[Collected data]
(* ===== verification/Gcs.v ===== *)
(** * The Google Cloud Storage driver

    [internal/storage/gcs]: every operation of the driver over the calls of the SDK, and the proof that
    they make the storage interface as long as the driver reads the errors of a copy rightly. It does
    not always: a push of WAL can report success for a segment that is nowhere. *)

From S2P Require Import Prelude Sha256 Storage Host Archive ObjectStore Cloud.

(** ** The parts of this SDK *)

(** [errors.Is(err, storage.ErrObjectNotExist)] and [errors.Is(err, iterator.Done)]. *)
Class GCSErrors := { ErrObjectNotExist : error -> bool; IteratorDone : error -> bool }.

(** [ObjectIterator.Next] *)
Class ObjectIterator (S : Type) `{ObjectSDK S} := { sdk_Next : Pager -> M S (Attrs * Pager) }.

Class IteratorLaws (S : Type) {bucket : string} {nf pf ni : error -> bool} `{GCSErrors, L : ObjectLaws S bucket nf pf ni, !ObjectIterator S} := {
  next_spec pg s : objects (snd (sdk_Next pg s)) = objects s /\
    (forall a pg', fst (sdk_Next pg s) = Ok (a, pg') ->
       pager_rest s pg = a :: pager_rest (snd (sdk_Next pg s)) pg' /\
       (sdk_left (snd (sdk_Next pg s)) pg' < sdk_left s pg)%nat) /\
    (forall e, fst (sdk_Next pg s) = Fail e ->
       plain_error e /\ (IteratorDone e = true -> pager_rest s pg = []));
}.

Section driver.
Context `{GCSErrors}.

(** [isPreconditionFailed]: by the text of the error. *)
Definition isPreconditionFailed (err : error) : bool :=
  let msg := err_msg err in
  Contains msg "Precondition Failed" || Contains msg "conditionNotMet" || Contains msg "412".

(** [Options] and [Backend]; of the client only whether there is one. *)
Record Options := { o_Client : bool; o_Bucket : string; o_Prefix : string }.
Record bucket_store := { g_bucket : string; g_prefix : string }.

(** [New] *)
Definition New (opts : Options) : result bucket_store :=
  if negb (o_Client opts) then Fail (errors_New "gcs: Client is required")
  else if String.eqb (o_Bucket opts) "" then Fail (errors_New "gcs: Bucket is required")
  else Ok {| g_bucket := o_Bucket opts; g_prefix := TrimSuffix (o_Prefix opts) "/" |}.

Context {S : Type} `{ObjectSDK S, !ObjectIterator S} (r : bucket_store).

(** [Open] *)
Definition Open : M S unit := wrapping "gcs: Bucket.Attrs" (sdk_Reach (g_bucket r)).

(** [objectName]; [obj] is the handle of that name. *)
Definition objectName (relPath : string) : string :=
  if String.eqb (g_prefix r) "" then relPath else g_prefix r +:+ "/" +:+ relPath.

(** [Put]: the writer is the SDK's. *)
Definition Put (relPath : string) : M S Upload :=
  if String.eqb relPath "" then throw (errors_New "gcs: relPath is required")
  else fun s => let '(w, s) := sdk_Start (g_bucket r) (objectName relPath) s in (Ok w, s).

(** [Commit] *)
Definition Commit (tmp final : string) : M S unit :=
  st <- try (sdk_Head (g_bucket r) (objectName final)) ;;
  match st with
  | Ok _ => throw (errors_Sentinel OsErrExist "gcs: Commit refuses to overwrite existing")
  | Fail err =>
      if negb (ErrObjectNotExist err) then throw (Errorf_w "gcs: Attrs(final)" err)
      else
        copied <- try (sdk_Copy (g_bucket r) (sdk_URL (g_bucket r) (objectName tmp)) (objectName final) true) ;;
        match copied with
        | Fail err =>
            if isPreconditionFailed err then throw (errors_Sentinel OsErrExist "gcs: Commit refuses to overwrite existing")
            else throw (Errorf_w "gcs: Copier.Run" err)
        | Ok _ => wrapping "gcs: Delete(tmp)" (sdk_Delete (g_bucket r) (objectName tmp))
        end
  end.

■ Exercise brief
Copy the lines of the entries above that mention "Open".

■ The answer
(** [Open] *)
Definition Open : M S unit := wrapping "gcs: Bucket.Attrs" (sdk_Reach (g_bucket r)).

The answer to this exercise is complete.